Bieber knows that The Shadow has stripped him naked and shorn him off his dignity. He realizes that his manhood (seriously?) is being silently mocked.

The smell of fear invades the room.

Bieber remains silent.

The Shadow whispers “I don’t think you understand what sort of trouble you are in, Bieber. Trust me, when I say I will send 440 volts of electricity through your “Eenie Meenie” if you continue to remain silent.”

Bieber finally breaks his silence.

“You have made a big mistake and now you will suffer for it. You have chained my hands, my legs and wired my entire body. You have even wired up my “Eenie Meenie”. However, you forgot one simple thing.”

“What the hell are you talking about? Everything has been planned meticulously by me. You are looking at your downfall.”

“No, you are. You forgot to gag me.”

Before The Shadow can react, the prisoner unleashes a blood-curdling “Baaaaaabbbbbbbbbyyyyyyyyyyyyyyyyyyyyyyyyyyyyyy“. The Shadow is flung away. Glass and wood splinter fly all over. Tongues of blue electricity leap outwards. The prisoner sings “Ohhhhhhh Baaabbbbbyyyyyyyyyyyyyy” drowning out the metallic voice in the background:

“Level 5 security breach. Facility lockdown. Quarantine process activated. Biohazard uncontained and dangerous.”

The Shadow clutches his ears in pain. His ear drums have been blasted to pieces. Blood trickles down his body.

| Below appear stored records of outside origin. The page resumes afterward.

Lemma write_scripts_other (distribution : Distribution)
    (eps : list (string * string)) (entries : gmap string string)
    (k : string) :
  k ∉ map fst eps →
  write_scripts distribution eps entries !! k = entries !! k.
Proof.
  revert entries. induction eps as [|[n v] eps IH]; intros entries Hk; [done|].
  simpl in *. apply not_elem_of_cons in Hk as [Hn Hk].
  rewrite IH by done. by rewrite lookup_insert_ne.
Qed.

(** With one entry point per name, the script of each is in place. *)
Lemma write_scripts_lookup (distribution : Distribution)
    (eps : list (string * string)) (entries : gmap string string)
    (n val : string) :
  NoDup (map fst eps) → (n, val) ∈ eps →
  write_scripts distribution eps entries !! n
  = Some (script_text distribution n val).
Proof.
  revert entries. induction eps as [|[n' v'] eps IH]; intros entries Hnd Hin.
  { by apply elem_of_nil in Hin. }
  simpl in *. apply NoDup_cons in Hnd as [Hn' Hnd].
  apply elem_of_cons in Hin as [Heq|Hin].
  - simplify_eq. rewrite write_scripts_other by done.
    by rewrite lookup_insert_eq.
  - by apply IH.
Qed.

(** What is written under an entry-point name does not depend on what
    the directory held. *)
Lemma write_scripts_same (distribution : Distribution)
    (eps : list (string * string)) (entries1 entries2 : gmap string string)
    (k : string) :
  k ∈ map fst eps →
  write_scripts distribution eps entries1 !! k
  = write_scripts distribution eps entries2 !! k.
Proof.
  revert entries1 entries2.
  induction eps as [|[n v] eps IH]; intros entries1 entries2 Hk.
  { by apply elem_of_nil in Hk. }
  simpl in *. destruct (decide (k ∈ map fst eps)) as [Hin|Hout].
  - by apply IH.
  - apply elem_of_cons in Hk as [->|]; [|done].
    rewrite !write_scripts_other by done. by rewrite !lookup_insert_eq.
Qed.


(** X10: after a call that succeeds, the script of every entry point
    whose name lacks the suffix is in [bin] under the name followed by
    [.py], the file that the generated target names as its source,
    provided no two entry points share a name. *)
Theorem install_entry_points_scripts (extracted_whl_directory : string)
    (whl : ExtractedWhl) (distribution : Distribution)
    (others : list Distribution) (names : list string) (n val : string) :
  distributions whl = distribution :: others →
  (install_entry_points extracted_whl_directory whl).1 = inr names →
  NoDup (map fst (console_scripts distribution)) →
  (n, val) ∈ console_scripts distribution →
  endswith n ".py" = false →
  ∃ entries',
    bin (install_entry_points extracted_whl_directory whl).2
    = Directory entries'
    ∧ entries' !! (n +:+ ".py") = Some (script_text distribution n val)
    ∧ entries' !! n = None.
Proof.
  intros Hd Hrun Hnd Hin Hn.
  destruct (install_entry_points_success _ _ _ Hrun)
    as (distribution' & others' & entries & Hd' & Hb).
  rewrite Hd in Hd'. injection Hd' as <- <-.
  rewrite (install_entry_points_run _ _ _ _ _ Hd Hb). cbv zeta. cbn [snd bin].
  set (scripts := install_scripts distribution entries).
  pose proof (rename_loop_succeeds
                (path_join extracted_whl_directory "bin")
                (listdir scripts) scripts (listdir_NoDup _)
                (λ f, proj1 (listdir_elem _ f))) as Hok.
  assert (Hs : scripts !! n = Some (script_text distribution n val)).
  { subst scripts. rewrite install_scripts_write_scripts.
    by apply write_scripts_lookup. }
  destruct (rename_loop_renames (path_join extracted_whl_directory "bin")
              (listdir scripts) scripts n (script_text distribution n val)
              (listdir_NoDup _) Hok)
    as [Hpy Hgone]; try done.
  { apply listdir_elem. by eexists. }
  eauto.
Qed.
(** C1, amended: for a task whose record file has both relaxation flags
    set, the NEB stage is run exactly when one of the two step counters of
    the record read at the start equals zero; it is skipped, with its
    message and the record file untouched, only when both counters are
    nonzero. No relaxation is run either way. *)
Theorem manage_path_calculations_reruns_neb (ext : collaborators)
    (pristine : Struct) (mig vac path_num num_images : nat) (max_steps : Z)
    (s : state) (m : gmap string json) (a b : json) :
  let dir := format_dir_name ext pristine mig vac path_num in
  mig < length pristine → vac < length pristine → mig ≠ vac →
  files s !! status_path dir = Some (JsonDoc (JObj m)) →
  m !! "initial_relax_complete" = Some (JBool true) →
  m !! "final_relax_complete" = Some (JBool true) →
  (m ∪ default_status s) !! "neb_steps_taken" = Some a →
  (m ∪ default_status s) !! "neb_climb_steps_taken" = Some b →
  ∃ r s' evs,
    manage_path_calculations ext pristine mig vac path_num num_images
      max_steps s = (r, s')
    ∧ log s' = log s ++ evs
    ∧ (Called "run_neb_calculation" dir ∈ evs
       ↔ py_eq_zero a = true ∨ py_eq_zero b = true)
    ∧ (∀ poscar, Called "run_vacancy_relaxation" poscar ∉ evs)
    ∧ (py_eq_zero a = false ∧ py_eq_zero b = false →
       r = Ok ()
       ∧ list.last evs
         = Some (Print "  > Skipping NEB calculation (already run).")
       ∧ files s' !! status_path dir = files s !! status_path dir).
Proof.
  intros dir Hmig Hvac Hne Hfile Hinit Hfinal Ha Hb.
  set (rec := m ∪ default_status s) in *.
  set (managing := Print (newline +:+ "--- Managing Path: " +:+ dir
                            +:+ " ---")).
  set (skip_i := Print "  > Skipping initial relaxation (already complete).").
  set (skip_f := Print "  > Skipping final relaxation (already complete).").
  unfold manage_path_calculations.
  rewrite (bind_run _ _ _ _ _
             (make_dir_name_in_range ext pristine mig vac path_num s
                Hmig Hvac)).
  fold dir.
  set (s_a := State (default_status s) (files s) (log s ++ [managing])).
  assert (Hprint : print (newline +:+ "--- Managing Path: " +:+ dir
                            +:+ " ---") s = (Ok (), s_a)) by done.
  rewrite (bind_run _ _ _ _ _ Hprint).
  rewrite (bind_run _ _ _ _ _ (get_status_dict dir s_a m Hfile)).
  change (m ∪ default_status s_a) with rec.
  destruct (create_endpoints_returns pristine mig vac dir s_a Hmig Hvac Hne)
    as [s_b Hb'].
  rewrite (bind_run _ _ _ _ _ Hb').
  assert (Hg : ∀ key, guarded is_print (λ _, True) dir key
                 (create_endpoints pristine mig vac dir)).
  { intros key.
    by apply (guarded_create_endpoints _ _ _ _ "POSCAR_optimized_"). }
  destruct (Hg "initial_relax_complete" _ _ _ Hb')
    as ((evs_b & Hlog_b & HP_b) & _ & Hflag_i).
  destruct (Hg "final_relax_complete" _ _ _ Hb') as (_ & _ & Hflag_f).
  assert (Hset_i : flag_set dir "initial_relax_complete" s_b)
    by (apply Hflag_i; by exists m).
  assert (Hset_f : flag_set dir "final_relax_complete" s_b)
    by (apply Hflag_f; by exists m).
  assert (Hfile_b : files s_b !! status_path dir
                    = files s !! status_path dir)
    by apply (create_endpoints_keeps_status _ _ _ _ _ _ _ Hb').
  rewrite (bind_run _ _ _ _ _
             (relax_endpoint_skips ext "initial" rec dir s_b
                ltac:(by apply lookup_union_Some_l))).
  rewrite (bind_run _ _ _ _ _
             (relax_endpoint_skips ext "final" rec dir _
                ltac:(by apply lookup_union_Some_l))).
  simpl default_status. simpl files. simpl log.
  set (s_d := State (default_status s_b) (files s_b)
                ((log s_b ++ [skip_i]) ++ [skip_f])).
  match goal with |- context [neb_step _ _ _ _ _ ?st] =>
    change st with s_d end.
  rewrite (neb_step_decision ext rec a b dir num_images max_steps s_d)
    by done.
  assert (Hno_relax : ∀ poscar evs,
            Forall is_print evs ∨ Forall neb_stage_event evs →
            Called "run_vacancy_relaxation" poscar ∉ evs).
  { intros poscar evs Hall Hin.
    destruct Hall as [Hall|Hall];
      apply (proj1 (list.Forall_forall _ _) Hall) in Hin; [done|].
    by destruct Hin. }
  destruct (py_eq_zero a || py_eq_zero b) eqn:Hrerun.
  - (* the stage is run *)
    destruct (run_neb_and_record ext dir num_images max_steps s_d)
      as [r s'] eqn:Hrun.
    destruct (run_neb_and_record_calls _ _ _ _ _ _ _ Hrun)
      as (evs_e & Hlog_e & HP_e).
    exists r, s',
      ([managing] ++ evs_b ++ [skip_i; skip_f]
         ++ Called "run_neb_calculation" dir :: evs_e).
    split; [done|]. split.
    { rewrite Hlog_e. simpl. rewrite Hlog_b. simpl.
      by rewrite <- !(assoc_L (++)). }
    split.
    { split; [intros _; by apply orb_true_iff|]. intros _.
      apply elem_of_cons. right. apply elem_of_app. right.
      do 2 (apply elem_of_cons; right). apply elem_of_cons. by left. }
    split.
    { intros poscar Hin. apply elem_of_cons in Hin as [?|Hin]; [done|].
      apply elem_of_app in Hin as [Hin|Hin];
        [by eapply Hno_relax; [left|]|].
      do 3 (apply elem_of_cons in Hin as [?|Hin]; [done|]).
      by eapply Hno_relax; [right|]. }
    intros [Ha0 Hb0]. by rewrite Ha0, Hb0 in Hrerun.
  - (* the stage is skipped *)
    eexists _, _,
      ([managing] ++ evs_b
         ++ [skip_i; skip_f;
             Print "  > Skipping NEB calculation (already run)."]).
    split; [reflexivity|]. simpl. split.
    { rewrite Hlog_b. simpl. by rewrite <- !(assoc_L (++)). }
    split.
    { split; [|intros Hz; by apply orb_true_iff in Hz; congruence].
      intros Hin. apply elem_of_cons in Hin as [?|Hin]; [done|].
      apply elem_of_app in Hin as [Hin|Hin].
      - by apply (proj1 (list.Forall_forall _ _) HP_b) in Hin.
      - by do 3 (apply elem_of_cons in Hin as [?|Hin]; [done|]);
          apply elem_of_nil in Hin. }
    split.
    { intros poscar Hin. apply elem_of_cons in Hin as [?|Hin]; [done|].
      apply elem_of_app in Hin as [Hin|Hin];
        [by eapply Hno_relax; [left|]|].
      by do 3 (apply elem_of_cons in Hin as [?|Hin]; [done|]);
        apply elem_of_nil in Hin. }
    intros _. split; [done|]. split; [|done].
    replace (managing :: evs_b ++ [skip_i; skip_f;
               Print "  > Skipping NEB calculation (already run)."])
      with (([managing] ++ evs_b ++ [skip_i; skip_f])
            ++ [Print "  > Skipping NEB calculation (already run)."])
      by (by rewrite <- !(assoc_L (++))).
    apply last_snoc.
Qed.
End NebClaims.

As he drifts away into the darkness, the last thing he sees is the naked figure of ‘The Fringe’ haircut Bieber flying into freedom.

Epilogue:

The Shadow awakes. A golden gate lies ahead. A light blue cloudless sky all around. A gentle breeze. And he feels peace.
An old kind man comes upto him and says:
“My son, welcome to heaven. Peace be with you.”
The man has ‘The Fringe’ haircut. And his white gown says “Never Say Never”.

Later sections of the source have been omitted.